If policeman are getting younger, how come flight attendants are getting older?

Why is my Kindle still on Flight Mode from my last holiday?

Remember, every word read on a flight is forgotten on landing.

Why do I have the passionate need to have aeronautics explained to me as soon as the plane begins to lumber its way to take-off? 

Can we actually trust the same people whose rules insist that a bumble bee cannot fly to design a functional aircraft? 

Why is it impossible to convince myself that the whole thing is not just one big joke – because nothing of this size could possibly get off the ground – and I am the only one not in on it? 

Why does the back not hit the floor when the front lifts off?

Why does every flight contain a single individual who thinks that everybody else on the plane needs to hear his Sonic the Hedgehog progress?

Why is the person I have just spent two weeks trying to avoid always allocated the seat beside me?

Why does the drinks trolley always reach me last?

Why have they always sold out of Jack Daniels?

Why do all on-board Pringles taste of cheese & onion?

What the hell is that noise?

Exactly who is responsible for that smell?

A typical in-flight meal provides approximately 10% of the nutritional requirements of the average gnat.

Why does the person on the seat between me and the aisle never need the toilet?

The Earth is our friend until we are above it, then it is definitely the enemy.

A mosquito on a plane is worth 10,000 in the bush (and, let’s face it, nobody wants a mozzie in the bush).

However many people are on a flight as it comes into land, not a single one of them actually believes that a plane can fly quite that slowly.

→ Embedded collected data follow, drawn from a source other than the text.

Lemma Gauge_closeInterval_ok n valid at_ interval n' :
  gauge_ok n -> Gauge_closeInterval n valid at_ interval = Ok n' ->
  gauge_ok n' /\ gLastRequest n' = gLastRequest n /\
  val128 (gIntegralTotal n) <= val128 (gIntegralTotal n') /\
  gSpanTotal n <= gSpanTotal n' /\ gCoveredTotal n <= gCoveredTotal n'.
Proof.
  intros [[] ?] E. unfold Gauge_closeInterval, Window_addSpan in E.
  set (dt := u64 (u64 at_ - u64 (gLastAt n))) in *.
  assert (is_u64 dt) as Hdt by apply u64_range.
  apply res_bind_Ok in E as (st & Hst & E). apply add64_Ok in Hst as [? ->]; [|done..].
  apply res_bind_Ok in E as (w & Hw & E).
  apply res_bind_Ok in Hw as (sp & Hsp & Hw). apply add64_Ok in Hsp as [? ->]; [|done..].
  injection Hw as <-. simpl in E. unfold is_u64, u64_max in *.
  case_match; simplify_eq/=.
  - destruct (product_exact (gLastValue n) dt) as [Hwf Hpr]; [done..|].
    apply res_bind_Ok in E as (it & Hit & E). apply Uint128_Add_Ok in Hit as [? Hi1]; [|done..].
    apply res_bind_Ok in E as (wa & Hwa & E). apply Uint128_Add_Ok in Hwa as [? Hi2]; [|done..].
    apply res_bind_Ok in E as (cv & Hcv & E). apply add64_Ok in Hcv as [? ->]; [|done..].
    apply res_bind_Ok in E as (wc & Hwc & E). apply add64_Ok in Hwc as [? ->]; [|done..].
    injection E as <-. simpl.
    match goal with |- context [Window_peak ?w ?v ?a] =>
      destruct (Window_peak_fields w v a) as (Ea & Es & Ec & Esa & Em & Ek & Hm & Hv & Hp);
      set (w' := Window_peak w v a) in * end. simpl in *.
    split; [|rewrite Hi1, Hpr; split_and!; auto; try nia; lia].
    split; simpl; rewrite ?Hi1, ?Hi2, ?Hpr; auto; try lia; try nia.
    split; rewrite ?Ea, ?Es, ?Ec, ?Esa, ?Em, ?Hi2, ?Hpr; auto; try lia; try congruence.
    + unfold is_u64. by destruct Hp as [->| ->].
    + destruct (wPeakKnown (gWindow n)); [specialize (Hm eq_refl); nia|].
      rewrite wok_unknown0 in * by done. nia.
    + unfold u64_max. nia.
  - split; [|split_and!; auto; lia]. split; simpl; auto; try lia; try nia.
    split; simpl; auto; try lia.
Qed.

Lemma Gauge_accept_ok n source at_ value status valid width n' :
  gauge_ok n -> is_u64 value ->
  Gauge_accept n source at_ value status valid width = Ok n' ->
  gauge_ok n' /\ gLastRequest n' = gLastRequest n /\
  gIntegralTotal n' = gIntegralTotal n /\
  gSpanTotal n' = gSpanTotal n /\ gCoveredTotal n' = gCoveredTotal n.
Proof.
  intros [Hw ?] Hv E. unfold Gauge_accept in E. destruct valid; simplify_eq/=.
  - pose proof (Window_peak_ok (gWindow n) value at_ Hw Hv) as [].
    apply res_bind_Ok in E as (sm & Hsm & E). apply add64_Ok in Hsm as [? ->]; [|auto with go..].
    injection E as <-. split; [|done]. split; simpl; auto.
    split; simpl; auto. case_match; auto with go.
  - split; [|done]. split; simpl; auto.
Qed.

(** ** Trace semantics of a gauge *)

Record attempt := mkAttempt {
  aRequest : Z; aAt : Z; aValue : Z; aStatus : string; aWidth : Z }.

Section GaugeTrace.
Context (source : string) (interval : Z).

Definition attempt_valid (a : attempt) : bool :=
  negb ((aWidth a <? 0) || (interval <? aWidth a)) && bool_decide (aStatus a = OK).

Definition Gauge_step (g : Gauge) (a : attempt) : Gauge * option usage_error :=
  Gauge_Observe g source (aRequest a) (aAt a) (aValue a) (aStatus a) (aWidth a) interval.

(** Apply the attempts in order, stopping at the first error. *)
Fixpoint Gauge_run (g : Gauge) (l : list attempt) : Gauge * option usage_error :=
  match l with
  | [] => (g, None)
  | a :: l => match Gauge_step g a with
              | (g, None) => Gauge_run g l
              | r => r
              end
  end.

(** Two consecutive attempts delimit measured time when both are valid and no
    further apart than two sample intervals. *)
Definition measured (a b : attempt) : Z :=
  if attempt_valid a && attempt_valid b && (aAt b - aAt a <=? 2 * interval)
  then aAt b - aAt a else 0.

Fixpoint covered_from (a : attempt) (l : list attempt) : Z :=
  match l with [] => 0 | b :: l => measured a b + covered_from b l end.
Fixpoint integral_from (a : attempt) (l : list attempt) : Z :=
  match l with [] => 0 | b :: l => aValue a * measured a b + integral_from b l end.
Fixpoint last_at (a : attempt) (l : list attempt) : Z :=
  match l with [] => aAt a | b :: l => last_at b l end.

Definition attempt_ok (a : attempt) : Prop :=
  - 2 ^ 63 <= aAt a < 2 ^ 63 /\ is_u64 (aValue a).
Fixpoint ordered_from (a : attempt) (l : list attempt) : Prop :=
  attempt_ok a /\
  match l with
  | [] => True
  | b :: l => aRequest a < aRequest b /\ aAt a < aAt b /\ ordered_from b l
  end.
End GaugeTrace.

(** The state of a gauge whose last accepted attempt is [a]: [I], [C] and [S]
    are the exact integral, covered time and span since [first]. *)
Record gauge_at (source : string) (interval first : Z) (a : attempt) (I C k : Z) (g : Gauge)
    : Prop := {
  ga_known : gPositionKnown g = true;
  ga_source : gSource g = source;
  ga_last : gLastAt g = aAt a;
  ga_cont : gContinuous g = attempt_valid interval a;
  ga_value : attempt_valid interval a = true -> gLastValue g = aValue a;
  ga_integral : wf128 (gIntegralTotal g) /\ val128 (gIntegralTotal g) = I;
  ga_warea : wf128 (wArea (gWindow g)) /\ val128 (wArea (gWindow g)) = I;
  ga_covered : gCoveredTotal g = C /\ wCovered (gWindow g) = C;
  ga_span : gSpanTotal g = aAt a - first /\ wSpan (gWindow g) = aAt a - first;
  ga_bounds : 0 <= I <= u64_max * C /\ 0 <= C <= aAt a - first;
  ga_samples : 0 <= wSamples (gWindow g) <= k }.

Lemma add64_exact a b : is_u64 a -> is_u64 b -> a + b < 2 ^ 64 -> add64 a b = Ok (a + b).
Proof.
  intros Ha Hb ?. pose proof (add64_cases a b Ha Hb) as Hc.
  destruct (add64 a b); [destruct Hc as [? ->]; done | lia].
Qed.
Lemma Uint128_Add_exact a b :
  wf128 a -> wf128 b -> val128 a + val128 b < 2 ^ 128 ->
  exists c, Uint128_Add a b = Ok c /\ wf128 c /\ val128 c = val128 a + val128 b.
Proof.
  intros Ha Hb ?. pose proof (Uint128_Add_cases a b Ha Hb) as Hc.
  destruct (Uint128_Add a b); [naive_solver | lia].
Qed.

Lemma u64_diff a b : - 2 ^ 63 <= b < a -> a < 2 ^ 63 -> u64 (u64 a - u64 b) = a - b.
Proof.
  intros. unfold u64. rewrite <- Zminus_mod. apply Z.mod_small. lia.
Qed.

Lemma Window_peak_keeps w v at_ :
  wArea (Window_peak w v at_) = wArea w /\ wSpan (Window_peak w v at_) = wSpan w /\
  wCovered (Window_peak w v at_) = wCovered w /\ wSamples (Window_peak w v at_) = wSamples w.
Proof. unfold Window_peak. by case_match. Qed.

(** Closing an interval adds exactly the measured time and area. *)
Lemma Gauge_closeInterval_exact interval first source a b I C k g :
  0 < interval < 2 ^ 62 -> - 2 ^ 63 <= first <= aAt a -> attempt_ok a -> attempt_ok b ->
  aAt a < aAt b -> gauge_at source interval first a I C k g ->
  exists g', Gauge_closeInterval g (attempt_valid interval b) (aAt b) interval = Ok g' /\
    let m := measured interval a b in
    (wf128 (gIntegralTotal g') /\ val128 (gIntegralTotal g') = I + aValue a * m) /\
    (wf128 (wArea (gWindow g')) /\ val128 (wArea (gWindow g')) = I + aValue a * m) /\
    (gCoveredTotal g' = C + m /\ wCovered (gWindow g') = C + m) /\
    (gSpanTotal g' = aAt b - first /\ wSpan (gWindow g') = aAt b - first) /\
    wSamples (gWindow g') = wSamples (gWindow g) /\
    gLastRequest g' = gLastRequest g /\
    0 <= m <= aAt b - aAt a.
Proof.
  intros Hi Hf [Ha Hva] [Hb Hvb] Hab G. destruct G as [? ? Hlast Hc Hval [? HI] [? HW] [HC HwC]
    [HS HwS] Hbd ?].
  unfold Gauge_closeInterval, Window_addSpan, measured.
  rewrite Hlast, u64_diff by lia. rewrite HS, HwS.
  assert (is_u64 (aAt b - aAt a)) by (unfold is_u64; lia).
  rewrite !(add64_exact (aAt a - first)) by (try done; unfold is_u64; lia). simpl.
  rewrite Hc, u64_id by (unfold is_u64; lia).
  destruct (_ && _ && _) eqn:Ev; simpl.
  - rewrite (Hval ltac:(by bool_prop)) in *. bool_prop.
    destruct (product_exact (aValue a) (aAt b - aAt a)) as [Hpw Hp]; [done..|].
    assert (I + aValue a * (aAt b - aAt a) < 2 ^ 128).
    { unfold is_u64, u64_max in *. nia. }
    destruct (Uint128_Add_exact (gIntegralTotal g) (product (aValue a) (aAt b - aAt a)))
      as (c & -> & ? & Ec); [done..|lia|]. simpl.
    destruct (Uint128_Add_exact (wArea (gWindow g)) (product (aValue a) (aAt b - aAt a)))
      as (c' & -> & ? & Ec'); [done..|lia|]. simpl.
    rewrite HC, HwC, !add64_exact by (try done; unfold is_u64 in *; lia). simpl.
    eexists; split; [done|]. simpl.
    match goal with |- context [Window_peak ?w ?v ?a] =>
      destruct (Window_peak_keeps w v a) as (-> & -> & -> & ->) end. simpl.
    split_and!; auto; lia.
  - eexists; split; [done|]. simpl. split_and!; auto; lia.
Qed.

Lemma Gauge_step_exact interval first source a b I C k g :
  0 < interval < 2 ^ 62 -> - 2 ^ 63 <= first <= aAt a -> attempt_ok a -> attempt_ok b ->
  0 <= aRequest a < aRequest b -> aAt a < aAt b -> 0 <= k < 2 ^ 64 - 1 ->
  gauge_at source interval first a I C k g -> gLastRequest g = aRequest a ->
  exists g', Gauge_step source interval g b = (g', None) /\ gLastRequest g' = aRequest b /\
    gauge_at source interval first b (I + aValue a * measured interval a b)
             (C + measured interval a b) (k + 1) g'.
Proof.
  intros Hi Hf Ha Hb Hr Hab Hk G HR.
  pose proof G as [HK HS HL HC HV ? ? ? ? HB HSa].
  unfold Gauge_step, Gauge_Observe. rewrite HK, HL, HR, HS.
  rewrite (proj2 (Z.eqb_neq _ _)), (proj2 (Z.leb_gt (aRequest b) _)) by lia.
  rewrite (proj2 (Z.leb_gt interval _)), (proj2 (Z.ltb_ge _ interval)) by lia. simpl.
  rewrite (proj2 (Z.leb_gt (aAt b) _)), bool_decide_true by (try done; lia). simpl.
  set (g1 := mkGauge _ _ _ _ _ _ _ _ _ _ _ _ _ _).
  assert (gauge_at source interval first a I C k g1) as G1 by (subst g1; split; simpl; auto).
  destruct (Gauge_closeInterval_exact interval first source a b I C k _ Hi Hf Ha Hb Hab G1)
    as (g' & Hclose & HI & HW & HC' & HS' & Hsam & Hreq & Hm).
  set (status := if (aWidth b <? 0) || (interval <? aWidth b) then Invalid else aStatus b).
  assert (bool_decide (status = OK) = attempt_valid interval b) as ->.
  { unfold status, attempt_valid. by destruct (_ || _). }
  rewrite Hclose.
  assert (0 <= I + aValue a * measured interval a b <=
          u64_max * (C + measured interval a b) /\
          0 <= C + measured interval a b <= aAt b - first).
  { destruct Ha as [_ Ha]. unfold is_u64, u64_max in *. nia. }
  simpl. unfold Gauge_accept. destruct (attempt_valid interval b) eqn:Evb.
  - destruct (Window_peak_keeps (gWindow g') (aValue b) (aAt b)) as (Ea & Es & Ec & Esm).
    rewrite Esm, Hsam. simpl. rewrite add64_exact by (unfold is_u64; lia). simpl.
    eexists; split; [done|]. split; [done|]. split; simpl; rewrite ?Ea, ?Es, ?Ec; auto; try lia.
  - simpl. eexists; split; [done|]. split; [done|]. simpl in Hsam. split; simpl; auto; try lia; congruence.
Qed.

Why do I always believe that I just might possibly be an international terrorist as soon as the passport official looks at me?

Why do I never recognise a single person from my flight at the baggage carousel?

Why is the belt on my suitcase never the colour I remember?

Why does the wheel always start to squeak as I pass through ‘Nothing to Declare’?

*Actually, commercial airplanes generally fly at somewhere between 5.9 and 7.2 miles high.  What were the Byrds thinking about?